Он попрощался с Варбургом и уехал. Ему предстояло пересечь весь город. Его ждал к обеду Жаботинский. На его звонок дверь открыла жена Зеэва.
— Шалом, Аня, — приветствовал её Рутенберг.
— Здравствуй, Пинхас. С иерусалимских времён ты почти не изменился.
— А ты прекрасна, как и раньше. Значит, жизнь удалась.
Её милое худощавое лицо расплылось в улыбке. В это время в комнату вошёл Зеэв. Старые друзья обнялись, трепля друг друга по спине.
— Не думал, что увижусь с тобой в Америке, — проговорил Жаботинский. — Почти всё руководство в Лондоне. А я просто задержался здесь.
— Ты большой человек. Тебя избрали в совет директоров Керен ха-Есод и исполком Всемирной сионистской организации.
— Если бы ты не похлопотал, сидел бы я ещё в тюрьме Акко, — сказал Жаботинский.
— Не преувеличивай, Зеэв. Просто, Герберт Сэмюэл, хоть и служака Британской империи, оказался не таким уж глупым человеком.
— Я читал, Пинхас, что ты организовал самооборону в Яффо. Наш опыт в Иерусалиме пошёл тебе на пользу.
— Да, собрать отряд удалось, — вздохнул Рутенберг. — Но оружия почти не было. Мандатные власти не дают нам вооружаться.
— И никогда не дадут. Ты думаешь, они горят желанием поселить всех нас в Эрец-Исраэль?
— А у нас есть другой выход, Зеэв?
— Вейцман и его товарищи хотят действовать дипломатическими методами, сотрудничать с бритами и ублажать их.
— Что ты предлагаешь? — спросил Рутенберг.
— Оказывать силовое давление как на мандатные власти, так и на арабов. Они-то пришли на нашу землю со всей округи, из Сирии, Заиорданья и Египта.
— У нас нет другой возможности.
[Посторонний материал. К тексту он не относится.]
Lemma indexBatch_run (courseId : ObjectId) (sourceFile : string) (i : nat)
    (batch : list string) (order : list nat) (w : World num) :
  reliable w -> apiKey (env w) = true ->
  exists w',
    indexBatch courseId sourceFile i batch order w
    = (Returned (length (omap (storedChunk (env w) courseId sourceFile)
                           (batchItems i batch order))), w')
    /\ appendsChunks
         (omap (storedChunk (env w) courseId sourceFile) (batchItems i batch order))
         w w'.
Proof.
  revert w. induction order as [|index order IH]; intros w Hrel Hkey.
  - exists w. split; [reflexivity | apply appendsChunks_refl].
  - simpl. unfold batchItems. simpl.
    destruct (nth_error batch index) as [chunkText|] eqn:Hnth; simpl.
    + destruct (indexChunk_run courseId sourceFile (i + index) chunkText w Hrel Hkey)
        as (w1 & Erun & Happ).
      assert (Henv : env w1 = env w) by apply Happ.
      destruct (IH w1) as (w2 & Erest & Happ2).
      { apply (reliable_env w); assumption. }
      { rewrite Henv. exact Hkey. }
      rewrite Henv in Erest, Happ2.
      exists w2. split.
      * unfold bind. rewrite Erun, Erest. unfold ret. f_equal. f_equal.
        fold (batchItems i batch order).
        destruct (storedChunk (env w) courseId sourceFile (i + index, chunkText));
          simpl; reflexivity.
      * fold (batchItems i batch order).
        pose proof (appendsChunks_trans _ _ _ _ _ Happ Happ2) as Hall.
        destruct (storedChunk (env w) courseId sourceFile (i + index, chunkText));
          exact Hall.
    + destruct (IH w Hrel Hkey) as (w2 & Erest & Happ2).
      exists w2. split; [|exact Happ2].
      unfold bind, ret at 1. rewrite Erest. reflexivity.
Qed.

(** The documents the loop over the batches stores, batch after batch. *)
Fixpoint createdBy (arrival : nat -> list nat) (e : Env num) (courseId : ObjectId)
    (sourceFile : string) (chunks : list string) (fuel i : nat)
    : list (KnowledgeChunk num) :=
  match fuel with
  | 0 => []
  | S fuel' =>
      if (i <? length chunks)%nat
      then omap (storedChunk e courseId sourceFile)
             (batchItems i (firstn batchSize (drop i chunks)) (arrival i))
           ++ createdBy arrival e courseId sourceFile chunks fuel' (i + batchSize)
      else []
  end.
Приходится с ними договариваться.
— Тебе хоть раз это удалось? — спросил Зеэв, и Рутенберг уловил в его словах тонкую иронию.
«Он прав», — подумал Пинхас.
— Надежды наших социалистических идеологов на добровольное согласие арабов Палестины смириться с еврейским её заселением в обмен на блага прогресса и цивилизации, которые оно сулит арабским жителям, это утопия, — убеждённо сказал Жаботинский.
— На этом принципе строится политика мандата, — произнёс Рутенберг. — Я не раз говорил об этом с Верховным комиссаром Сэмюэлом, Черчилем и людьми из его министерства. Все они верят в то, что ты отвергаешь.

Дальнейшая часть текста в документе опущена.